Organic Agriculture Subcommittee - Who Knew!

House panel holds first hearing devoted to organic farming
By Michael Doyle
McClatchy Newspapers

WASHINGTON - Lawmakers are giving organic farmers more respect these days. Manuel Vieira hopes that translates into more tangible help, as well.

Vieira grows yams and sweet potatoes organically near the Merced County town of Livingston, Calif. He speaks English with the accent of his native Azores Islands. He wants Congress to seriously step up its organic investments.

"I would like to see more (attention) from the Congress, from the government, paid to the people like myself who are trying to have better food, and a better life," Vieira said Wednesday. ...(more)

- It's nice to know that there is some attention being paid to organic agriculture.
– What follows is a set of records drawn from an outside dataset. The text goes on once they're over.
(** * The Ceph kernel OSD client ([src/kernel/osd_client.c])

    A shallow embedding of the request builder, the request index, the
    daemon-session registry, the dispatcher, the reply handler, the map
    handler and [sync], with the properties the design document states
    about them. *)

From Stdlib Require Import ZArith Lia Ascii.
From Stdlib Require String.
From stdpp Require Import base option list sorting gmap strings.

Local Open Scope Z_scope.

(** ** Machine integers

    The C code computes on [u16], [u32], [u64] and [int]; values are kept
    in [Z] and every operation that can wrap says so. *)

Definition u16 (z : Z) : Z := z mod 2 ^ 16.
Definition u32 (z : Z) : Z := z mod 2 ^ 32.
Definition u64 (z : Z) : Z := z mod 2 ^ 64.
(** [size_t] of an LP64 kernel. *)
Definition size_t (z : Z) : Z := z mod 2 ^ 64.
(** conversion of a 32-bit pattern to [int] *)
Definition s32 (z : Z) : Z :=
  let w := z mod 2 ^ 32 in if w <? 2 ^ 31 then w else w - 2 ^ 32.

(** C truth value of an integer. *)
Definition truthy (z : Z) : bool := negb (z =? 0).
Definition Z_of_bool (b : bool) : Z := if b then 1 else 0.

(** ** [sprintf("%llx.%08llx", ino, bno)] *)

Definition hex_digit (d : Z) : ascii :=
  match d with
  | 0 => "0" | 1 => "1" | 2 => "2" | 3 => "3" | 4 => "4" | 5 => "5"
  | 6 => "6" | 7 => "7" | 8 => "8" | 9 => "9" | 10 => "a" | 11 => "b"
  | 12 => "c" | 13 => "d" | 14 => "e" | _ => "f"
  end%char.

(** The digits of [n], most significant first; [fuel] bounds their number
    (16 for an [unsigned long long]). *)
Fixpoint hex_digits (fuel : nat) (n : Z) (acc : list ascii) : list ascii :=
  match fuel with
  | O => acc
  | S fuel' =>
      let acc' := hex_digit (n mod 16) :: acc in
      if n / 16 =? 0 then acc' else hex_digits fuel' (n / 16) acc'
  end.

(** [%llx] *)
Definition fmt_llx (n : Z) : list ascii := hex_digits 16 (u64 n) [].

(** [%08llx]: zero padded on the left to a width of at least 8. *)
Definition fmt_08llx (n : Z) : list ascii :=
  let d := fmt_llx n in
  replicate (8 - length d)%nat "0"%char ++ d.

Definition fmt_oid (ino bno : Z) : list ascii :=
  fmt_llx ino ++ "."%char :: fmt_08llx bno.

(** ** Data model *)

(** Address of a [struct ceph_osd_request]. *)
Definition ptr := nat.
(** * veloserver: the route trie and the request dispatcher

    A shallow embedding of [src/router.ts], [src/context.ts] and
    [src/server.ts].

    - JavaScript strings are [string]; arrays are [list]; the [Map] of path
      variables is a [gmap string string].
    - A callback supplied by the application (handler, request inspector,
      response inspector) is a labelled function that receives the request
      and the current [Context] and yields a [Completion] together with the
      [Context] it leaves behind: callbacks share the one mutable context
      object of the request.
    - A promise is represented by the way it settles ([Settled]); a callback
      that never returns, or a promise that never settles, is outside the
      model.
    - Every call of a callback and every line written to the console is
      recorded, in program order, as an [Event]. *)

From Stdlib Require Import String Ascii List Bool Arith Lia.
From stdpp Require Import base option list gmap strings.

Local Open Scope string_scope.
Local Open Scope list_scope.

(** ** JavaScript string helpers *)

(** [s.split(sep)] for a one-character separator: never empty, the empty
    string splits into one empty piece. *)
Fixpoint split (sep : ascii) (s : string) : list string :=
  match s with
  | EmptyString => [EmptyString]
  | String c s' =>
      if Ascii.eqb c sep then EmptyString :: split sep s'
      else match split sep s' with
           | piece :: pieces => String c piece :: pieces
           | [] => [String c EmptyString]
           end
  end.

Definition slash : ascii := "/"%char.
Definition colon : ascii := ":"%char.

(** [seg.length > 1 && seg.charAt(0) == ":"] *)
Definition isVariableSegment (seg : string) : bool :=
  match seg with
  | String c (String _ _) => Ascii.eqb c colon
  | _ => false
  end.

(** [seg.substring(1)] *)
Definition substring1 (seg : string) : string :=
  match seg with
  | EmptyString => EmptyString
  | String _ rest => rest
  end.

(** JavaScript truthiness of a string: only the empty string is falsy. *)
Definition truthy (s : string) : bool :=
  match s with EmptyString => false | _ => true end.

(** ** Values exchanged with callbacks *)

(** A thrown value or a rejection reason. *)
Definition Fault := string.

(** How a promise settles. *)
Inductive Settled (A : Type) : Type :=
| Fulfilled (a : A)
| Rejected (e : Fault).
Arguments Fulfilled {A} a.
Arguments Rejected {A} e.

(** A value of type [A | Promise<A>]. *)
Inductive MaybePromise (A : Type) : Type :=
| Now (a : A)
| Later (s : Settled A).
Arguments Now {A} a.
Arguments Later {A} s.

(** The result of calling a callback: it returns, or it throws. *)
Inductive Completion (A : Type) : Type :=
| Done (v : MaybePromise A)
| Thrown (e : Fault).
Arguments Done {A} v.
Arguments Thrown {A} e.

Record URL := mkURL { pathname : string }.
Record Request := mkRequest { method : string; requestUrl : URL }.
Record Response := mkResponse { status : nat; body : string }.

(** [class RequestInspectorResponse] *)
Record RequestInspectorResponse := mkRequestInspectorResponse {
  shouldContinue : bool;
  response : option Response
}.

(** Lines written with [console.log]. *)
Inductive LogMsg : Type :=
| ErrSetHandlerTwice
| ErrWildcardMoreSegments (remaining : nat)
| ErrVariableMoreThanOneChild (children : nat) (segment : string)
| ErrVariableInconsistent (current registering : string)
| WarnUnsupportedMethod (m : string)
| ErrNoResponseNoContinue (path : string)
| ErrCaught (e : Fault).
Let's hope that with Democrats in the majority, there will be help for organic farmers instead of road blocks like the Republicans threw up.

... Organic farmers urged Wednesday that they be freed from the 5 percent penalty they must currently pay on crop insurance premiums.

Until relatively recently, many organic growers lacked access to insurance for their presumably more-vulnerable crops. Changing insurance premiums, though, could start pitting farmers against the insurance industry.

Farmers say they also want help during the three years that it normally takes for a traditionally cultivated field to become certified certified. The House Agriculture Committee chairman, Rep. Collin Peterson, D-Minn., suggested Wednesday that the new farm bill could allow federal conservation payments to assist farmers in making this transition.

"Demand is high," said Robert Marqusee, a rural economic development director from Iowa, "but our aging farmers are caught in the subsidy treadmill."

Here's who sits on the subcommittee:
Subcommittee on Horticulture and Organic Agriculture Dennis A. Cardoza, (D-CA) Chairman

Jurisdiction: fruits and vegetables; honey and bees; marketing and promotion orders; plant pesticides, quarantine, adulteration of seeds, and insect pests; and organic agriculture.